He continued across the street. The merry sounds pouring from the inn only darkened his humor further. When the undersecretary emerged from the inn, Blackhawk instinctively altered his expression, making it open and friendly.

“Right on time, Blackhawk,” Rosewud called out, pointing his shillelagh, an intricately carved club, at the young lieutenant.

Dismissing the two bored militet that leaned against the iron cage, Rosewud scolded, “You two must exert more effort if you wish to earn rank.” He strutted to the front of the cart and thrust a cup and skin into Blackhawk’s hands.

“Give the imps water. We’re headed to Commandant Greysun in Fairness Crossing. He pays a bonus to make him my first stop when I’ve got a batch of children.”

Rosewud climbed onto the cage cart, setting his shillelagh on the seat.

Blackhawk poured water into a cup and handed it to a waif.

The children pushed to be next to get a drink. Only Little Soldier waited patiently, holding the small boy’s hand. When all-but-last, Blackhawk handed her the cup, she gave it to the boy and waited as he drank. She handed it back.

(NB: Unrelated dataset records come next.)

Lemma depth_array (vs : list value) (d : Z) :
  0 <= d -> Forall (fun x => depth x <= d) vs -> depth (Array vs) <= 1 + d.
Proof.
  intros Hd Hall. cbn [depth].
  induction Hall as [| x xs Hx _ IH]; cbn [fold_right]; lia.
Qed.

(** The envelope of a safe signer is a safe value. *)
Lemma envelope_safe (request signer : string) (sign : list byte) :
  is_safe request = true -> is_safe signer = true ->
  let v := Object [("request", String_ request);
                   ("signature", String_ (Base64.EncodeToString sign));
                   ("signer", String_ signer)] in
  safe_value v = true /\ depth v <= Scanner.maxNestingDepth.
Proof.
  intros Hrequest Hsigner. cbv zeta. split; [| vm_compute; discriminate].
  cbn [safe_value forallb]. rewrite Hrequest, Hsigner.
  now rewrite ReadBack.EncodeToString_safe.
Qed.

(** The license message of a safe payload and a safe provider is a safe
    value. *)
Lemma license_message_safe (wp : Proxy) (contentID body : string) :
  is_safe body = true -> is_safe (Provider wp) = true ->
  let v := LicenseMessage.to_json (licenseMessage wp contentID body) in
  safe_value v = true /\ depth v <= Scanner.maxNestingDepth.
Proof.
  intros Hbody Hprovider. cbv zeta. split; [| vm_compute; discriminate].
  cbn [licenseMessage LicenseMessage.to_json Marshal.of_slice map
       ContentKeySpec.to_json safe_value forallb
       LicenseMessage.Payload LicenseMessage.ContentID LicenseMessage.Provider
       LicenseMessage.AllowedTrackTypes LicenseMessage.ContentKeySpecs
       ContentKeySpec.KeyID ContentKeySpec.Key ContentKeySpec.IV
       ContentKeySpec.TrackType].
  rewrite Hbody, Hprovider, !ReadBack.EncodeToString_safe. reflexivity.
Qed.

(** X18.  The request of [GetLicense] can be read: for a payload and a
    provider that need no escape, the body of the request is one valid JSON
    text that reads back as the envelope, and the bytes its [request]
    decodes to are one valid JSON text that reads back as the license
    message. *)
Theorem license_request_reads_back (wp : Proxy) (contentID body : string)
    (msg : gmap string GoVal) :
  is_safe body = true -> is_safe (Provider wp) = true ->
  buildLicenseMessage wp contentID body = Ok msg ->
  exists request signature,
    let payload := map Bytes.to_Z (Body (licenseRequest to_LowerCase wp msg)) in
    let inner := map Bytes.to_Z (fst (Base64.DecodeString request)) in
    Scanner.checkValid payload = None
    /\ Parser.parse payload
       = Some (Object [("request", String_ request);
                       ("signature", String_ signature);
                       ("signer", String_ (Provider wp))])
    /\ Scanner.checkValid inner = None
    /\ Parser.parse inner
       = Some (LicenseMessage.to_json (licenseMessage wp contentID body)).
Proof.
  intros Hbody Hprovider Hmsg. unfold buildLicenseMessage in Hmsg.
  cbv zeta in Hmsg.
  destruct (generateSignature wp _) as [sign | e];
    cbn [mbind result_bind mret result_ret] in Hmsg; [| discriminate].
  injection Hmsg as <-.
  set (jsonMessage := json_Marshal_LicenseMessage
                        (licenseMessage wp contentID body)).
  exists (Base64.EncodeToString jsonMessage), (Base64.EncodeToString sign).
  cbv zeta. unfold licenseRequest, Header_Add, NewRequest. cbn [Body].
  unfold json_Marshal_map. rewrite envelope_json.
  destruct (envelope_safe (Base64.EncodeToString jsonMessage) (Provider wp) sign
              (ReadBack.EncodeToString_safe jsonMessage) Hprovider)
    as [Hsafe Hdepth].
  destruct (ReadBack.marshal_reads_back _ Hsafe Hdepth) as [Hvalid Hparse].
  split; [exact Hvalid |]. split; [exact Hparse |].
  rewrite Base64Inverse.DecodeString_EncodeToString. cbn [fst].
  unfold jsonMessage, json_Marshal_LicenseMessage.
  destruct (license_message_safe wp contentID body Hbody Hprovider)
    as [Hsafe' Hdepth'].
  exact (ReadBack.marshal_reads_back _ Hsafe' Hdepth').
Qed.

(** The tracks of a policy message, as a value. *)
Lemma tracks_value (tracks : list string) :
  Marshal.of_val
    (VSlice (fold_left (fun ts track => append ts (VMapString {[ "type" := track ]}))
                       tracks None))
  = match tracks with
    | [] => Null
    | _ :: _ => Array (map (fun track => Object [("type", String_ track)]) tracks)
    end.
Proof.
  destruct tracks as [| t ts]; [reflexivity |].
  cbn [fold_left]. unfold append at 2. cbn [elems default app].
  rewrite fold_append_tracks. cbn [app]. cbn [Marshal.of_val]. cbn [map].
  rewrite of_val_track, map_map, (map_ext _ _ of_val_track). reflexivity.
Qed.

Lemma safe_strings (l : list string) :
  forallb is_safe l = true -> forallb safe_value (map String_ l) = true.
Proof.
  induction l as [| s l IH]; cbn [forallb map safe_value]; [reflexivity |].
  intros [Hs Hl]%andb_prop. now rewrite Hs, IH.
Qed.

Lemma safe_tracks (l : list string) :
  forallb is_safe l = true ->
  forallb safe_value (map (fun track => Object [("type", String_ track)]) l)
  = true.
Proof.
  induction l as [| s l IH]; cbn [forallb map safe_value]; [reflexivity |].
  intros [Hs Hl]%andb_prop. rewrite Hs, IH by exact Hl. reflexivity.
Qed.

(** The policy message of safe names is a safe value. *)
Lemma policy_message_safe (wp : Proxy) (contentID : string) (policy : Policy.t) :
  forallb is_safe (elems (Policy.Tracks policy)) = true ->
  forallb is_safe (elems (Policy.DRMTypes policy)) = true ->
  is_safe (Policy.Policy policy) = true ->
  let v := Marshal.of_map (Some (setPolicy wp contentID policy)) in
  safe_value v = true /\ depth v <= Scanner.maxNestingDepth.
Proof.
  intros Htracks Htypes Hname. cbv zeta. unfold Marshal.of_map, setPolicy.
  cbv zeta. rewrite sorted_members_policy. cbn [map]. rewrite tracks_value.
  assert (Hdrm : safe_value (Marshal.of_val (VStrings (Policy.DRMTypes policy)))
                 = true
                 /\ depth (Marshal.of_val (VStrings (Policy.DRMTypes policy))) <= 1).
  { destruct (Policy.DRMTypes policy) as [types |];
      cbn [Marshal.of_val Marshal.of_slice elems default] in *;
      [| split; [reflexivity | cbn; lia]].
    split; [cbn [safe_value]; now apply safe_strings |].
    apply (depth_array _ 0); [lia |].
    clear. induction types; constructor; [cbn; lia | assumption]. }
  destruct Hdrm as [Hdrm Hdrm_depth].
  assert (Htr : forall v,
             v = match elems (Policy.Tracks policy) with
                 | [] => Null
                 | _ :: _ =>
                   Array (map (fun track => Object [("type", String_ track)])
                              (elems (Policy.Tracks policy)))
                 end ->
             safe_value v = true /\ depth v <= 2).
  { intros v ->. destruct (elems (Policy.Tracks policy)) as [| t ts] eqn:E;
      [split; [reflexivity | cbn; lia] |].
    split; [cbn [safe_value]; now apply safe_tracks |].
    apply (depth_array _ 1); [lia |].
    clear. induction (t :: ts); constructor; [cbn; lia | assumption]. }
  destruct (Htr _ eq_refl) as [Htr_safe Htr_depth].
  split.
  - cbn [safe_value forallb Marshal.of_val].
    rewrite ReadBack.EncodeToString_safe, Hname, Htr_safe.
    cbn [Marshal.of_val] in Hdrm. rewrite Hdrm. reflexivity.
  - cbn [depth fold_right Marshal.of_val]. cbn [Marshal.of_val] in Hdrm_depth.
    unfold Scanner.maxNestingDepth. cbn [depth]. lia.
Qed.
(** * A file-sharing backend (Express / Mongoose): access control and credentials

    Shallow embedding of [src/app.js].  The route handlers become functions
    over an explicit server state (the two MongoDB collections, the upload
    directory and the ObjectId supply); the libraries the handlers call
    (bcrypt, jsonwebtoken, fs) are interfaces with the laws the handlers rely
    on, and every interface is given an executable reference instance.  The
    arithmetic of the access-code generator is modelled on IEEE-754 binary64
    values with round-to-nearest-even. *)

From Stdlib Require Import ZArith String Ascii List Bool Lia.
From Stdlib Require Floats.SpecFloat.
From stdpp Require Import base option list strings gmap.

Local Open Scope Z_scope.
Set Warnings "-register-all".

(** ** Binary64 arithmetic on non-negative finite values

    A non-negative finite double is an integer multiple of [2^-1074] with at
    most 53 significant bits.  It is represented by that integer multiple (its
    number of {e units}); [one] is the double [1.0].  The operations return the
    correctly rounded (nearest, ties to even) result of the exact operation.
    Overflow to [Infinity] lies outside the model: the values the generator
    handles stay below [2^20]. *)
Module F64.

Definition prec : Z := 53.
Definition one : Z := 2 ^ 1074.
Definition max_units : Z := 2 ^ 2098.

(** The integer literal [n] as a double (exact below [2^53]). *)
Definition of_int (n : Z) : Z := n * one.

(** Exponent, in units, of the last place kept for a value of integer
    part-in-units [v]: [0] in the subnormal/exact range. *)
Definition ulp_exp (v : Z) : Z := Z.max 0 (Z.log2 v - (prec - 1)).

Definition is_f64 (x : Z) : bool :=
  (0 <=? x) && (x <? max_units) && (x mod 2 ^ ulp_exp x =? 0).

(** Nearest integer to [a / b], ties to even. *)
Definition rne_div (a b : Z) : Z :=
  let q := a / b in
  match 2 * (a mod b) ?= b with
  | Lt => q
  | Gt => q + 1
  | Eq => if Z.even q then q else q + 1
  end.

(** The double nearest to the rational [n / d] units. *)
Definition round_ratio (n d : Z) : Z :=
  let s := ulp_exp (n / d) in
  rne_div n (d * 2 ^ s) * 2 ^ s.

Definition fmul (x y : Z) : Z := round_ratio (x * y) one.
Definition fadd (x y : Z) : Z := round_ratio (x + y) 1.

(** [Math.floor] of a double, as the integer it denotes. *)
Definition Math_floor (x : Z) : Z := x / one.

(** What [Math.random()] may return: a double in [[0, 1)]. *)
Definition is_random (r : Z) : Prop := is_f64 r = true /\ r < one.

(** The largest double below [1.0]. *)
Definition pred_one : Z := one - 2 ^ 1021.

End F64.

(** The same two operations through the Standard Library's executable
    IEEE-754 specification, for comparison on sample values. *)
Module F64Check.

Definition to_spec (x : Z) : SpecFloat.spec_float :=
  let e := F64.ulp_exp x in
  match x / 2 ^ e with
  | Zpos m => SpecFloat.S754_finite false m (e - 1074)
  | _ => SpecFloat.S754_zero false
  end.

Definition of_spec (f : SpecFloat.spec_float) : Z :=
  match f with
  | SpecFloat.S754_finite false m e => Zpos m * 2 ^ (e + 1074)
  | _ => 0
  end.
Lemma lt_div_pos c y P : 0 < P -> c * P < y -> c < y / P.
Proof.
  intros HP H. apply Rmult_lt_reg_r with P; [assumption|].
  unfold Rdiv. rewrite Rmult_assoc, Rinv_l, Rmult_1_r by lra. exact H.
Qed.

Lemma log2_product_lt (A B X : Z) :
  (0 < A)%Z -> (0 < B)%Z ->
  (Z.log2 A + Z.log2 B + 2 <= Z.log2 X)%Z -> (A * B < X)%Z.
Proof.
  intros HA HB Hlog.
  assert (HX : (0 < X)%Z).
  { destruct (Z.lt_trichotomy 0 X) as [H|[H|H]]; [assumption| |].
    - subst X. simpl in Hlog. pose proof (Z.log2_nonneg A). pose proof (Z.log2_nonneg B). lia.
    - rewrite (Z.log2_nonpos X) in Hlog by lia. pose proof (Z.log2_nonneg A). pose proof (Z.log2_nonneg B). lia. }
  pose proof (Z.log2_spec A HA) as [_ HA2].
  pose proof (Z.log2_spec B HB) as [_ HB2].
  pose proof (Z.log2_spec X HX) as [HX1 _].
  pose proof (Z.log2_nonneg A). pose proof (Z.log2_nonneg B).
  assert (A * B < 2 ^ Z.succ (Z.log2 A) * 2 ^ Z.succ (Z.log2 B))%Z.
  { apply Z.mul_lt_mono_nonneg; lia. }
  rewrite <- Z.pow_add_r in H1 by lia.
  assert (2 ^ (Z.succ (Z.log2 A) + Z.succ (Z.log2 B)) <= 2 ^ Z.log2 X)%Z.
  { apply Z.pow_le_mono_r; lia. }
  lia.
Qed.

Lemma lentzZ_sound (K : R) : 0 < K ->
  forall fuel n a b A1 A B1 B D A' B',
    (0 < A1)%Z -> (0 < A)%Z -> (0 < B1)%Z -> (0 < B)%Z ->
    D = (A * B1 - A1 * B)%Z ->
    lentzZ fuel n a b A1 A B1 B D = Some (A', B') ->
    (0 < A')%Z /\ (0 < B')%Z /\
    gammainc_cf fuel (IZR n) (IZR a) (IZR b)
                (IZR A / IZR A1) (IZR B1 / IZR B) (IZR A / (K * IZR B))
    = IZR A' / (K * IZR B').
Proof.
  intros HK. induction fuel as [|fuel IH];
    intros n a b A1 A B1 B D A' B' HA1 HA HB1 HB HD Hrun.
  - simpl in Hrun. injection Hrun as <- <-. simpl. auto.
  - cbn [lentzZ] in Hrun.
    set (an := (- n * (n - a))%Z) in *.
    set (b' := (b + 2)%Z) in *.
    set (An := (b' * A + an * A1)%Z) in *.
    set (Bn := (b' * B + an * B1)%Z) in *.
    set (Dn := (- an * D)%Z) in *.
    destruct ((0 <? an)%Z) eqn:Ean; [|discriminate].
    destruct ((A <=? An)%Z) eqn:EA; [|discriminate].
    destruct ((B <=? Bn)%Z) eqn:EB; [|discriminate].
    destruct ((Z.log2 A + Z.log2 Bn + 2 <=? Z.log2 (Z.abs Dn * 10 ^ 10))%Z) eqn:EL;
      [|discriminate].
    cbn [andb] in Hrun.
    apply Z.ltb_lt in Ean. apply Z.leb_le in EA, EB, EL.
    assert (HAn : (0 < An)%Z) by lia.
    assert (HBn : (0 < Bn)%Z) by lia.
    assert (HDn : Dn = (An * B - A * Bn)%Z) by (subst Dn An Bn D; ring).
    specialize (IH (n + 1)%Z a b' A An B Bn Dn A' B' HA HAn HB HBn HDn Hrun).
    destruct IH as [HA' [HB' IH]].
    split; [assumption|]. split; [assumption|].
    assert (RA1 : 0 < IZR A1) by (now apply IZR_lt).
    assert (RA : 0 < IZR A) by (now apply IZR_lt).
    assert (RB1 : 0 < IZR B1) by (now apply IZR_lt).
    assert (RB : 0 < IZR B) by (now apply IZR_lt).
    assert (RAn : 0 < IZR An) by (now apply IZR_lt).
    assert (RBn : 0 < IZR Bn) by (now apply IZR_lt).
    assert (Ran : - IZR n * (IZR n - IZR a) = IZR an).
    { subst an. rewrite mult_IZR, opp_IZR, minus_IZR. reflexivity. }
    assert (Rb : IZR b + 2 = IZR b').
    { subst b'. rewrite plus_IZR. reflexivity. }
    assert (Rd : - IZR n * (IZR n - IZR a) * (IZR B1 / IZR B) + (IZR b + 2)
                 = IZR Bn / IZR B).
    { rewrite Ran, Rb. subst Bn. rewrite plus_IZR, !mult_IZR. field. lra. }
    assert (Rc : IZR b + 2 + - IZR n * (IZR n - IZR a) / (IZR A / IZR A1)
                 = IZR An / IZR A).
    { rewrite Ran, Rb. subst An. rewrite plus_IZR, !mult_IZR. field. lra. }
    assert (Rdel : 1 / (IZR Bn / IZR B) * (IZR An / IZR A) - 1
                   = IZR Dn / (IZR A * IZR Bn)).
    { rewrite HDn, minus_IZR, !mult_IZR. field. lra. }
    rewrite gammainc_cf_step.
    + rewrite Rd, Rc, Rb.
      replace (IZR n + 1) with (IZR (n + 1)) by (rewrite plus_IZR; reflexivity).
      replace (1 / (IZR Bn / IZR B)) with (IZR B / IZR Bn) by (field; lra).
      replace (IZR A / (K * IZR B) * (IZR B / IZR Bn * (IZR An / IZR A)))
        with (IZR An / (K * IZR Bn)) by (field; lra).
      exact IH.
    + rewrite Rd. rewrite Rabs_right.
      * apply Rle_trans with 1; [lra|].
        apply Rmult_le_reg_r with (IZR B); [lra|].
        unfold Rdiv. rewrite Rmult_assoc, Rinv_l by lra.
        rewrite Rmult_1_l, Rmult_1_r. now apply IZR_le.
      * apply Rle_ge. apply Rlt_le. apply Rdiv_lt_0_compat; lra.
    + rewrite Rc. rewrite Rabs_right.
      * apply Rle_trans with 1; [lra|].
        apply Rmult_le_reg_r with (IZR A); [lra|].
        unfold Rdiv. rewrite Rmult_assoc, Rinv_l by lra.
        rewrite Rmult_1_l, Rmult_1_r. now apply IZR_le.
      * apply Rle_ge. apply Rlt_le. apply Rdiv_lt_0_compat; lra.
    + rewrite Rd, Rc, Rdel.
      pose proof (log2_product_lt A Bn _ HA HBn EL) as Hlt.
      apply IZR_lt in Hlt. rewrite !mult_IZR, abs_IZR in Hlt.
      replace (IZR (10 ^ 10)) with 1e10 in Hlt by (simpl; lra).
      set (P := IZR A * IZR Bn) in *.
      assert (RP : 0 < P) by (apply Rmult_lt_0_compat; lra).
      rewrite (Rabs_div_pos _ _ RP). apply le_div_pos; [assumption | lra].
Qed.

Lemma lentz_value :
  match lentzZ 100 1 17999998 3 1 (10 ^ 30) 1 3 (10 ^ 30 - 3) with
  | Some (A, B) => (18 * 10 ^ 30 * B <? 10000 * A)%Z
  | None => false
  end = true.
Proof. vm_compute. reflexivity. Qed.

Lemma gammainc_cf_big :
  0.0018 < gammainc_cf 100 1 17999998 3 1e30 (1 / 3) (1 / 3).
Proof.
  pose proof lentz_value as Hv.
  destruct (lentzZ 100 1 17999998 3 1 (10 ^ 30) 1 3 (10 ^ 30 - 3))
    as [[A' B']|] eqn:Hrun; [|discriminate].
  apply Z.ltb_lt in Hv.
  assert (HK : 0 < 1e30) by lra.
  assert (H1 : (0 < 1)%Z) by lia.
  assert (H3 : (0 < 3)%Z) by lia.
  assert (HA : (0 < 10 ^ 30)%Z) by lia.
  destruct (lentzZ_sound 1e30 HK _ _ _ _ _ _ _ _ _ _ _
              H1 HA H1 H3 eq_refl Hrun)
    as [HA' [HB' Heq]].
  replace (IZR (10 ^ 30) / IZR 1) with 1e30 in Heq by (simpl; lra).
  replace (IZR 1 / IZR 3) with (1 / 3) in Heq by lra.
  replace (IZR (10 ^ 30) / (1e30 * IZR 3)) with (1 / 3) in Heq
    by (simpl; lra).
  rewrite Heq.
  apply IZR_lt in Hv. rewrite !mult_IZR in Hv.
  replace (IZR (10 ^ 30)) with 1e30 in Hv by (simpl; lra).
  apply IZR_lt in HB'.
  apply lt_div_pos; lra.
Qed.

Lemma ln_le_minus_1 y : 0 < y -> ln y <= y - 1.
Proof.
  intros Hy. destruct (Req_dec_T (ln y) 0) as [H0|Hn].
  - rewrite H0. rewrite <- (exp_ln y Hy), H0, exp_0. lra.
  - pose proof (exp_ineq1 (ln y) Hn) as H. rewrite exp_ln in H by assumption. lra.
Qed.

Lemma ln_quot x y : 0 < x -> 0 < y -> ln (x / y) = ln x - ln y.
Proof.
  intros Hx Hy. unfold Rdiv. rewrite ln_mult, ln_Rinv; try assumption.
  - lra.
  - now apply Rinv_0_lt_compat.
Qed.

Lemma gammaLn_unfold x :
  gammaLn x
  = - (x + 5.5 - (x + 0.5) * ln (x + 5.5))
    + ln (2.5066282746310005 * gammaLn_ser x / x).
Proof. reflexivity. Qed.

Lemma gammaLn_ser_big : 0 < gammaLn_ser 17999998 < 1.000001.
Proof. unfold gammaLn_ser. split; lra. Qed.

Lemma exponent_big :
  - ln (4243 * (2.5066282746310005 * gammaLn_ser 17999998 / 17999998))
  <= - (18000000) + 17999998 * ln 18000000 - gammaLn 17999998.
Proof.
  rewrite gammaLn_unfold.
  pose proof gammaLn_ser_big as [Hs0 Hs1].
  set (S := 2.5066282746310005 * gammaLn_ser 17999998 / 17999998).
  assert (HS : 0 < S) by (unfold S; apply Rdiv_lt_0_compat; lra).
  rewrite ln_mult by lra.
  replace (17999998 + 5.5) with 18000003.5 by lra.
  replace (17999998 + 0.5) with 17999998.5 by lra.
  assert (H1 : ln 18000003.5 - ln 18000000 <= 3.5 / 18000000).
  { rewrite <- ln_quot by lra.
    eapply Rle_trans; [apply ln_le_minus_1; lra | lra]. }
  assert (H2 : ln 18000003.5 <= 2 * ln 4243).
  { replace (2 * ln 4243) with (ln (4243 * 4243)) by (rewrite ln_mult by lra; lra).
    destruct (Rle_lt_or_eq_dec 18000003.5 (4243 * 4243) ltac:(lra)) as [Hlt|Heq].
    - left. apply ln_increasing; lra.
    - rewrite Heq. lra. }
  nra.
Qed.

Lemma exp_factor_big :
  1692 < exp (- (18000000) + 17999998 * ln 18000000 - gammaLn 17999998).
Proof.
  pose proof gammaLn_ser_big as [Hs0 Hs1].
  set (S := 2.5066282746310005 * gammaLn_ser 17999998 / 17999998).
  assert (HS : 0 < S) by (unfold S; apply Rdiv_lt_0_compat; lra).
  assert (HS1 : 4243 * S < / 1692).
  { unfold S. apply Rmult_lt_reg_r with 17999998; [lra|].
    replace (4243 * (2.5066282746310005 * gammaLn_ser 17999998 / 17999998)
             * 17999998)
      with (4243 * 2.5066282746310005 * gammaLn_ser 17999998) by (field; lra).
    lra. }
  eapply Rlt_le_trans; [|apply exp_monotone, exponent_big].
  fold S. rewrite exp_Ropp, exp_ln by lra.
  rewrite <- (Rinv_inv 1692) at 1.
  apply Rinv_lt_contravar; [|assumption].
  apply Rmult_lt_0_compat; lra.
Qed.

(** The regularised incomplete gamma function of the code is negative
    at [a = 17999998], [x = 18000000]. *)
Lemma gammainc_big : gammainc 17999998 18000000 < -2.
Proof.
  unfold gammainc. cmp_eval. cbn [orb]. cmp_eval. cbv zeta.
  replace (18000000 + 1 - 17999998) with 3 by lra.
  pose proof gammainc_cf_big as Hh.
  pose proof exp_factor_big as He.
  unfold Math_exp, Math_log.
  set (E := exp (- (18000000) + 17999998 * ln 18000000 - gammaLn 17999998)) in *.
  set (h := gammainc_cf 100 1 17999998 3 1e30 (1 / 3) (1 / 3)) in *.
  assert (1692 * 0.0018 < E * h) by (apply Rmult_le_0_lt_compat; lra).
  lra.
Qed.

Lemma div_eq c a b : b <> 0 -> a = c * b -> a / b = c.
Proof. intros Hb ->. field. exact Hb. Qed.

Lemma ln_quarter : Math_log 0.25 / Math_log 0.5 = 2.
Proof.
  unfold Math_log. replace 0.25 with (0.5 * 0.5) by lra.
  rewrite ln_mult by lra.
  assert (ln 0.5 < 0) by (apply ln_neg; lra). field. lra.
Qed.

Lemma ln_sixteenth : Math_log 0.0625 / Math_log 0.5 = 4.
Proof.
  unfold Math_log. replace 0.0625 with (0.5 * 0.5 * (0.5 * 0.5)) by lra.
  rewrite !ln_mult by lra.
  assert (ln 0.5 < 0) by (apply ln_neg; lra). field. lra.
Qed.

Lemma steep_samples : hazardRatios refPoints steepPoints = [2; 4].
Proof.
  unfold hazardRatios, commonTimes, includes, refPoints, steepPoints. js_eval.
  unfold sampleAt, survivalAt, or_default. js_eval.
  rewrite ln_quarter, ln_sixteenth. js_eval. reflexivity.
Qed.

Lemma same_samples :
  hazardRatios refPoints refPoints <> [] /\
  Forall (fun h => h = 1) (hazardRatios refPoints refPoints).
Proof.
  split; [|apply hazardRatios_self_ones].
  apply (hazardRatios_self_nonempty refPoints (point 1 0.5)).
  - unfold refPoints. js_eval. reflexivity.
  - simpl. lra.
  - simpl. lra.
Qed.

Lemma steep_entry name :
  (coefficient (groupEntry 100 100 name [2; 4])
   / se (groupEntry 100 100 name [2; 4])) ^ 2 = 4.5.
Proof.
  unfold groupEntry. cbn [coefficient se].
  pose proof ln_lt_2 as HL.
  assert (H4 : ln 4 = 2 * ln 2).
  { replace 4 with (2 * 2) by lra. rewrite ln_mult by lra. lra. }
  assert (Hm : meanLogHR [2; 4] = 1.5 * ln 2).
  { unfold meanLogHR, Math_log. simpl. rewrite H4. lra. }
  assert (Hv : baseSE [2; 4] = sqrt (0.5 * (ln 2 * ln 2))).
  { unfold baseSE. rewrite Hm. unfold Math_sqrt, Math_log, or_default. simpl.
    destruct (Req_dec_T (1 + 1 - 1) 0) as [H|_]; [lra|].
    apply f_equal. rewrite H4. generalize (ln 2). intros L. nra. }
  rewrite Hm, Hv.
  assert (Hfloor : Math_sqrt (1 / 100 + 1 / 100) * 0.5
                   <= sqrt (0.5 * (ln 2 * ln 2))).
  { unfold Math_sqrt.
    replace 0.5 with (sqrt (0.5 * 0.5)) at 1 by (apply sqrt_square; lra).
    rewrite <- sqrt_mult by lra. apply sqrt_le_1; nra. }
  unfold Math_max. rewrite Rmax_left by assumption.
  assert (Hpos : 0 < 0.5 * (ln 2 * ln 2)) by nra.
  pose proof (sqrt_lt_R0 _ Hpos) as Hs.
  pose proof (sqrt_sqrt _ (Rlt_le _ _ Hpos)) as Hss.
  set (s := sqrt (0.5 * (ln 2 * ln 2))) in *.
  replace ((1.5 * ln 2 / s) ^ 2) with ((1.5 * ln 2) * (1.5 * ln 2) / (s * s))
    by (field; lra).
  rewrite Hss. apply div_eq; [lra | generalize (ln 2); intros L; nra].
Qed.

Lemma same_entry name :
  (coefficient (groupEntry 100 100 name (hazardRatios refPoints refPoints))
   / se (groupEntry 100 100 name (hazardRatios refPoints refPoints))) ^ 2 = 0.
Proof.
  destruct same_samples as [Hne Hones].
  destruct (groupEntry_ones 100 100 name _ Hne Hones) as [H0 _].
  rewrite H0. unfold Rdiv. rewrite Rmult_0_l. simpl. lra.
Qed.

Lemma steep_groups (name : nat -> string) (l : list nat) :
  flat_map (groupOf None (mkData "ref" refPoints))
           (map (fun i => mkData (name i) steepPoints) l)
  = map (fun i => groupEntry 100 100 (name i) [2; 4]) l.
Proof.
  induction l as [|i l IH]; [reflexivity|].
  cbn [map flat_map]. rewrite IH, groupOf_eval.
  - cbn [timePoints SurvivalCurve.subtype]. rewrite steep_samples. reflexivity.
  - cbn [timePoints]. rewrite steep_samples. discriminate.
Qed.

Lemma same_groups (name : nat -> string) (l : list nat) :
  flat_map (groupOf None (mkData "ref" refPoints))
           (map (fun i => mkData (name i) refPoints) l)
  = map (fun i => groupEntry 100 100 (name i)
                    (hazardRatios refPoints refPoints)) l.
Proof.
  induction l as [|i l IH]; [reflexivity|].
  cbn [map flat_map]. rewrite IH, groupOf_eval.
  - reflexivity.
  - apply same_samples.
Qed.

“You are something,” he muttered as he gave her the cup again. He smiled as she drank it.

The chore completed, he stowed the water and cup and took his seat as Rosewud snapped the reins.

Blackhawk glanced back at the iron cage. Little Soldier stared at him. She smirked slightly and lifted her fingers in the tiniest wave. He felt a barely perceptible smile rise on his face. He nodded back to her.

Turning to Rosewud, he said, “What’s Commandant Greysun looking for today?”

“Boys, I think. He has a training camp. Likes to start them young.”

Blackhawk scratched the meager black hairs on his chin. “Hmm.”

“If you haven’t seen his operation, you’re in for a treat. It’s impressive. The regimen and discipline are beautiful to behold. He’s been the commandant for eight years.” Rosewud turned to Blackhawk. “I’ll introduce you. There are glorious rewards for a properly motivated soldier like yourself. And with you so young,” the undersecretary looked him over, “fourteen or fifteen?”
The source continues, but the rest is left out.